Note
Go to the end to download the full example code
Clipping Detection#
Identifying clipping periods using the PVAnalytics clipping module.
Identifying and removing clipping periods from AC power time series
data aids in generating more accurate degradation analysis results,
as using clipped data can lead to under-predicting degradation. In this
example, we show how to use
pvanalytics.features.clipping.geometric()
to mask clipping periods in an AC power time series. We use a
normalized time series example provided by the PV Fleets Initiative,
where clipping periods are labeled as True, and non-clipping periods are
labeled as False. This example is adapted from the DuraMAT DataHub
clipping data set:
https://datahub.duramat.org/dataset/inverter-clipping-ml-training-set-real-data
import pvanalytics
from pvanalytics.features.clipping import geometric
import matplotlib.pyplot as plt
import pandas as pd
import pathlib
import numpy as np
First, read in the ac_power_inv_7539 example, and visualize a subset of the clipping periods via the “label” mask column.
pvanalytics_dir = pathlib.Path(pvanalytics.__file__).parent
ac_power_file_1 = pvanalytics_dir / 'data' / 'ac_power_inv_7539.csv'
data = pd.read_csv(ac_power_file_1, index_col=0, parse_dates=True)
data['label'] = data['label'].astype(bool)
# This is the known frequency of the time series. You may need to infer
# the frequency or set the frequency with your AC power time series.
freq = "15min"
data['value_normalized'].plot()
data.loc[data['label'], 'value_normalized'].plot(ls='', marker='o')
plt.legend(labels=["AC Power", "Labeled Clipping"],
title="Clipped")
plt.xticks(rotation=20)
plt.xlabel("Date")
plt.ylabel("Normalized AC Power")
plt.tight_layout()
plt.show()
Now, use pvanalytics.features.clipping.geometric()
to identify
clipping periods in the time series. Re-plot the data subset with this mask.
predicted_clipping_mask = geometric(ac_power=data['value_normalized'],
freq=freq)
data['value_normalized'].plot()
data.loc[predicted_clipping_mask, 'value_normalized'].plot(ls='', marker='o')

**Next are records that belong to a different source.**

Definition siteConfig_title : string := "R" ++ String (chr 233) "gimA Zone".
Definition siteConfig_description : string :=
  "Advanced skincare solutions powered by cognitive architecture".

(** [frontmatter[key] || fallback] *)
Definition or_default (frontmatter : gmap string string) (key fallback : string) : string :=
  match frontmatter !! key with
  | Some v => if String.eqb v "" then fallback else v
  | None => fallback
  end.

(** [copyAssets()] *)
Definition copyAssets : Async unit :=
  let assetsTarget := join publicDir "assets" in
  copy assetsDir assetsTarget.

(** Where [buildPage] writes the page of [pageFile]. *)
Definition pageDir (pageFile : string) : Path :=
  join publicDir (basename pageFile ".md").

Definition outputPath (pageFile : string) : Path :=
  if String.eqb pageFile "index.md" then join publicDir "index.html"
  else join (pageDir pageFile) "index.html".

(** The HTML of a page, from the text of its markdown file and the text of
    the layout. *)
Definition render (content template : string) : string :=
  let '(frontmatter, body) := parseFrontmatter content in
  let htmlContent := marked env body in
  processTemplate template
    {| title := or_default frontmatter "title" siteConfig_title;
       description := or_default frontmatter "description" siteConfig_description;
       content := htmlContent;
       path := or_default frontmatter "path" "/";
       schemaType := or_default frontmatter "schemaType" "WebPage" |}.

(** [buildPage(pageFile)] *)
Definition buildPage (pageFile : string) : Async unit :=
  let pagePath := join (join contentDir "pages") pageFile in
  content <- readFile pagePath ;;
  template <- readFile (join templatesDir "layout.html") ;;
  let html := render content template in
  (if String.eqb pageFile "index.md" then ret tt
   else ensureDir (pageDir pageFile)) ;;
  writeFile (outputPath pageFile) html.

(** [buildPages()] *)
Definition buildPages : Async unit :=
  let pagesDir := join contentDir "pages" in
  pages <- readdir pagesDir ;;
  for_of pages (fun pageFile =>
    if endsWith pageFile ".md" then buildPage pageFile else ret tt).

(** [generateSitemap()], [generateRobots()] and [generateCognitiveIndex()] *)
Definition generateSitemap : Async unit :=
  writeFile (join publicDir "sitemap.xml") (sitemap env).

Definition generateRobots : Async unit :=
  writeFile (join publicDir "robots.txt") (robots env).

Definition generateCognitiveIndex : Async unit :=
  let cognitiveDir := join publicDir "cognitive" in
  ensureDir cognitiveDir ;;
  writeFile (join cognitiveDir "index.json") (cognitiveIndex env) ;;
  writeFile (join cognitiveDir "api.html") (apiDoc env).

(** The [try] block of [build()]. *)
Definition build_steps : Async unit :=
  remove publicDir ;;
  ensureDir publicDir ;;
  copyAssets ;;
  buildPages ;;
  generateSitemap ;;
  generateRobots ;;
  generateCognitiveIndex.

(** How a run of the script ends: normally, or through [process.exit(1)]
    in the [catch] block. *)
Inductive Exit : Type := Completed | Failed.

(** [build()] on a file system: how the run ended, the file system it
    leaves, and the calls it made, in order. *)
Definition build (w : World) : Exit * World * list FsOp :=
  match build_steps (w, []) with
  | (Some _, (w', log)) => (Completed, w', log)
  | (None, (w', log)) => (Failed, w', log)
  end.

plt.legend(labels=["AC Power", "Detected Clipping"],
title="Clipped")
plt.xticks(rotation=20)
plt.xlabel("Date")
plt.ylabel("Normalized AC Power")
plt.tight_layout()
plt.show()
Compare the filter results to the ground-truth labeled data side-by-side, and generate an accuracy metric.
acc = 100 * np.sum(np.equal(data.label,
predicted_clipping_mask))/len(data.label)
print("Overall model prediction accuracy: " + str(round(acc, 2)) + "%")
Overall model prediction accuracy: 99.2%
Total running time of the script: (0 minutes 0.462 seconds)